The records appear below. Repeat them exactly.
▽
(** With at least one iteration ahead and nothing counted yet, a
    returning loop counts the whole batch once: as successful or as
    failed. *)
Lemma retry_loop_counts rd mr t data n :
  ∀ (m i : nat) st tr st',
    Z.of_nat (i + m) = mr → (1 ≤ m)%nat →
    local_successful st = 0%nat → local_failed st = 0%nat →
    retry_loop session_write rd mr t data n (Z.of_nat <$> seq i m) st = (tr, Returned st') →
    (local_successful st' = length data ∧ local_failed st' = 0%nat) ∨
    (local_successful st' = 0%nat ∧ local_failed st' = length data).
Proof.
  induction m as [|m IH]; intros i st tr st' Hm Hpos Hs Hf; [lia|].
  rewrite <- cons_seq, fmap_cons. cbn [retry_loop].
  destruct (run_groups session_write t n (Z.of_nat i) (columns_groups data)) as [writes [e|]].
  - destruct (decide (Z.of_nat i = mr - 1)).
    + assert (m = 0%nat) as -> by lia. simpl. intros [= _ <-]. right. by simpl.
    + destruct (sleep _); [|done].
      destruct (retry_loop _ _ _ _ _ _ _ _) as [tr' r'] eqn:Hrec.
      intros [= _ ->]. apply IH in Hrec; [done|lia|lia|done|done].
  - intros [= _ <-]. left. by simpl.
Qed.

(** The loop entered its last iteration, and that iteration failed with
    [e]: the batch is counted failed and [e] is the last error recorded. *)
Lemma retry_loop_exhausted rd mr t data n e :
  attempt_result session_write t data n (mr - 1) = Some e →
  ∀ (m i : nat) st tr r,
    Z.of_nat (i + m) = mr →
    retry_loop session_write rd mr t data n (Z.of_nat <$> seq i m) st = (tr, r) →
    mr - 1 ∈ attempts_of tr →
    ∃ errs, r = Returned (Locals (local_successful st) (length data)
                                 (errs ++ [ErrorMsg t n mr e])).
Proof.
  intros He. induction m as [|m IH]; intros i st tr r Hm.
  - simpl. intros [= <- _] Hin. by apply elem_of_nil in Hin.
  - rewrite <- cons_seq, fmap_cons. cbn [retry_loop].
    pose proof (run_groups_attempts t n (Z.of_nat i) (columns_groups data)) as Hw.
    unfold attempt_result in He.
    destruct (run_groups session_write t n (Z.of_nat i) (columns_groups data))
      as [writes r0] eqn:Hrun. simpl in Hw.
    assert (∀ tr', mr - 1 ∈ attempts_of ((EvAttempt (Z.of_nat i) :: writes) ++ tr') →
                   Z.of_nat i = mr - 1 ∨ mr - 1 ∈ attempts_of tr') as Hsplit.
    { intros tr'. rewrite attempts_of_app, attempts_of_attempt, Hw.
      rewrite elem_of_app, list_elem_of_singleton. intros [Heq|Hin]; [by left|by right]. }
    destruct r0 as [e0|].
    + destruct (decide (Z.of_nat i = mr - 1)) as [Hlast|Hmore].
      * assert (m = 0%nat) as -> by lia. simpl. intros Heq _. injection Heq as <- <-.
        rewrite <- Hlast in He. rewrite Hrun in He. simpl in He. injection He as ->.
        exists (local_errors st). by replace (Z.of_nat i + 1) with mr by lia.
      * destruct (sleep _).
        -- destruct (retry_loop _ _ _ _ _ _ _ _) as [tr' r'] eqn:Hrec.
           intros [= <- <-] Hin. apply Hsplit in Hin as [?|Hin]; [done|].
           change (mr - 1 ∈ attempts_of tr') in Hin.
           eapply IH in Hrec as [errs ->]; [by eexists|lia|done].
        -- intros [= <- <-] Hin. rewrite <- (app_nil_r (_ :: writes)) in Hin.
           apply Hsplit in Hin as [?|Hin]; [done|]. by apply elem_of_nil in Hin.
    + intros [= <- <-] Hin. rewrite <- (app_nil_r (_ :: writes)) in Hin.
      apply Hsplit in Hin as [Hlast|Hin]; [|by apply elem_of_nil in Hin].
      rewrite <- Hlast, Hrun in He. done.
Qed.

(** A returning worker names the table it was given. *)
Lemma execute_table_batch_table rd mr t data n t' s f errs :
  (execute_table_batch session_write rd mr t data n).2 = Returned (t', s, f, errs) → t' = t.
Proof.
  unfold execute_table_batch.
  destruct (retry_loop _ _ _ _ _ _ _ _) as [tr [st|x]]; simpl; [|done]. by intros [= <- _ _ _].
Qed.

Lemma execute_table_batch_successful_le rd mr t data n t' s f errs :
  (execute_table_batch session_write rd mr t data n).2 = Returned (t', s, f, errs) →
  (s ≤ length data)%nat.
Proof.
  unfold execute_table_batch.
  destruct (retry_loop _ _ _ _ _ _ _ _) as [tr [st|x]] eqn:Hloop; simpl; [|done].
  intros [= _ <- _ _]. apply retry_loop_successful in Hloop as [->| ->]; simpl; lia.
Qed.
△
- _Solution for this task_:
(** With at least one iteration ahead and nothing counted yet, a
    returning loop counts the whole batch once: as successful or as
    failed. *)
Lemma retry_loop_counts rd mr t data n :
  ∀ (m i : nat) st tr st',
    Z.of_nat (i + m) = mr → (1 ≤ m)%nat →
    local_successful st = 0%nat → local_failed st = 0%nat →
    retry_loop session_write rd mr t data n (Z.of_nat <$> seq i m) st = (tr, Returned st') →
    (local_successful st' = length data ∧ local_failed st' = 0%nat) ∨
    (local_successful st' = 0%nat ∧ local_failed st' = length data).
Proof.
  induction m as [|m IH]; intros i st tr st' Hm Hpos Hs Hf; [lia|].
  rewrite <- cons_seq, fmap_cons. cbn [retry_loop].
  destruct (run_groups session_write t n (Z.of_nat i) (columns_groups data)) as [writes [e|]].
  - destruct (decide (Z.of_nat i = mr - 1)).
    + assert (m = 0%nat) as -> by lia. simpl. intros [= _ <-]. right. by simpl.
    + destruct (sleep _); [|done].
      destruct (retry_loop _ _ _ _ _ _ _ _) as [tr' r'] eqn:Hrec.
      intros [= _ ->]. apply IH in Hrec; [done|lia|lia|done|done].
  - intros [= _ <-]. left. by simpl.
Qed.

(** The loop entered its last iteration, and that iteration failed with
    [e]: the batch is counted failed and [e] is the last error recorded. *)
Lemma retry_loop_exhausted rd mr t data n e :
  attempt_result session_write t data n (mr - 1) = Some e →
  ∀ (m i : nat) st tr r,
    Z.of_nat (i + m) = mr →
    retry_loop session_write rd mr t data n (Z.of_nat <$> seq i m) st = (tr, r) →
    mr - 1 ∈ attempts_of tr →
    ∃ errs, r = Returned (Locals (local_successful st) (length data)
                                 (errs ++ [ErrorMsg t n mr e])).
Proof.
  intros He. induction m as [|m IH]; intros i st tr r Hm.
  - simpl. intros [= <- _] Hin. by apply elem_of_nil in Hin.
  - rewrite <- cons_seq, fmap_cons. cbn [retry_loop].
    pose proof (run_groups_attempts t n (Z.of_nat i) (columns_groups data)) as Hw.
    unfold attempt_result in He.
    destruct (run_groups session_write t n (Z.of_nat i) (columns_groups data))
      as [writes r0] eqn:Hrun. simpl in Hw.
    assert (∀ tr', mr - 1 ∈ attempts_of ((EvAttempt (Z.of_nat i) :: writes) ++ tr') →
                   Z.of_nat i = mr - 1 ∨ mr - 1 ∈ attempts_of tr') as Hsplit.
    { intros tr'. rewrite attempts_of_app, attempts_of_attempt, Hw.
      rewrite elem_of_app, list_elem_of_singleton. intros [Heq|Hin]; [by left|by right]. }
    destruct r0 as [e0|].
    + destruct (decide (Z.of_nat i = mr - 1)) as [Hlast|Hmore].
      * assert (m = 0%nat) as -> by lia. simpl. intros Heq _. injection Heq as <- <-.
        rewrite <- Hlast in He. rewrite Hrun in He. simpl in He. injection He as ->.
        exists (local_errors st). by replace (Z.of_nat i + 1) with mr by lia.
      * destruct (sleep _).
        -- destruct (retry_loop _ _ _ _ _ _ _ _) as [tr' r'] eqn:Hrec.
           intros [= <- <-] Hin. apply Hsplit in Hin as [?|Hin]; [done|].
           change (mr - 1 ∈ attempts_of tr') in Hin.
           eapply IH in Hrec as [errs ->]; [by eexists|lia|done].
        -- intros [= <- <-] Hin. rewrite <- (app_nil_r (_ :: writes)) in Hin.
           apply Hsplit in Hin as [?|Hin]; [done|]. by apply elem_of_nil in Hin.
    + intros [= <- <-] Hin. rewrite <- (app_nil_r (_ :: writes)) in Hin.
      apply Hsplit in Hin as [Hlast|Hin]; [|by apply elem_of_nil in Hin].
      rewrite <- Hlast, Hrun in He. done.
Qed.

(** A returning worker names the table it was given. *)
Lemma execute_table_batch_table rd mr t data n t' s f errs :
  (execute_table_batch session_write rd mr t data n).2 = Returned (t', s, f, errs) → t' = t.
Proof.
  unfold execute_table_batch.
  destruct (retry_loop _ _ _ _ _ _ _ _) as [tr [st|x]]; simpl; [|done]. by intros [= <- _ _ _].
Qed.

Lemma execute_table_batch_successful_le rd mr t data n t' s f errs :
  (execute_table_batch session_write rd mr t data n).2 = Returned (t', s, f, errs) →
  (s ≤ length data)%nat.
Proof.
  unfold execute_table_batch.
  destruct (retry_loop _ _ _ _ _ _ _ _) as [tr [st|x]] eqn:Hloop; simpl; [|done].
  intros [= _ <- _ _]. apply retry_loop_successful in Hloop as [->| ->]; simpl; lia.
Qed.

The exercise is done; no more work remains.